#### [What you should do]
Please give back only the lines below from the one containing "op_metrics_of : metrics_map" to the one containing "Definition shard_for (node", each repeated word for word, both ends included.

[Opening Data for this exercise section]

(* ===== verification/NodeRouter.v ===== *)
(** The [Node] of src/consensus.rs: the shard actors of one process, the
    routing of proposals and reads, and the listings merged over shards.  The
    [shards] are listed in the iteration order of their map; a shard without an
    actor is one whose task is gone, so that sending to it fails. *)

From Stdlib Require Import SpecFloat.
From S2P Require Import Prelude Json Text Fencing Cancellation Locks Semaphores Registers Elections Services RateLimit Schedules Command StateMachine MachineTheorems Validate Snapshot Views RaftTypes RaftConfig RaftCallback Persist ShardActor RaftCoupling RaftMachine Reads Sharding Metrics.

(** The hash of the crate [fiducia_routing]. *)
Class ShardMap := { key_shard : string → Z → Z }.

Section node.
Context `{DiskFormat, External, HashOrder, Serde, Wire, Routing, ShardMap}.

Record Node : Type := mkNode {
  config_node_id : string;
  config_peers : list string;
  config_shard_count : Z;
  shards : list (Z * option ShardActor);
  op_metrics_of : metrics_map
}.

Definition set_shards (node : Node) (v : list (Z * option ShardActor)) : Node :=
  mkNode (config_node_id node) (config_peers node) (config_shard_count node) v (op_metrics_of node).
Definition record_call (op : string) (elapsed_ms : f64) (ok : bool) (node : Node) : Node :=
  mkNode (config_node_id node) (config_peers node) (config_shard_count node) (shards node)
    (record op elapsed_ms ok (op_metrics_of node)).

Definition shard_for (node : Node) (key : string) : Z := key_shard key (config_shard_count node).

(** [self.shards.get(&shard)], and the send that reaches the actor or not. *)
Fixpoint find_shard (l : list (Z * option ShardActor)) (shard : Z) : option ShardActor :=
  match l with
  | [] => None
  | (s, a) :: l => if s =? shard then a else find_shard l shard
  end.
Definition sender (node : Node) (shard : Z) : option ShardActor := find_shard (shards node) shard.

Fixpoint update_shard (l : list (Z * option ShardActor)) (shard : Z) (a : ShardActor) : list (Z * option ShardActor) :=
  match l with
  | [] => []
  | (s, b) :: l => if s =? shard then (s, Some a) :: l else (s, b) :: update_shard l shard a
  end.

[Closing Data for this exercise section]

#### [Response]
  op_metrics_of : metrics_map
}.

Definition set_shards (node : Node) (v : list (Z * option ShardActor)) : Node :=
  mkNode (config_node_id node) (config_peers node) (config_shard_count node) v (op_metrics_of node).
Definition record_call (op : string) (elapsed_ms : f64) (ok : bool) (node : Node) : Node :=
  mkNode (config_node_id node) (config_peers node) (config_shard_count node) (shards node)
    (record op elapsed_ms ok (op_metrics_of node)).

Definition shard_for (node : Node) (key : string) : Z := key_shard key (config_shard_count node).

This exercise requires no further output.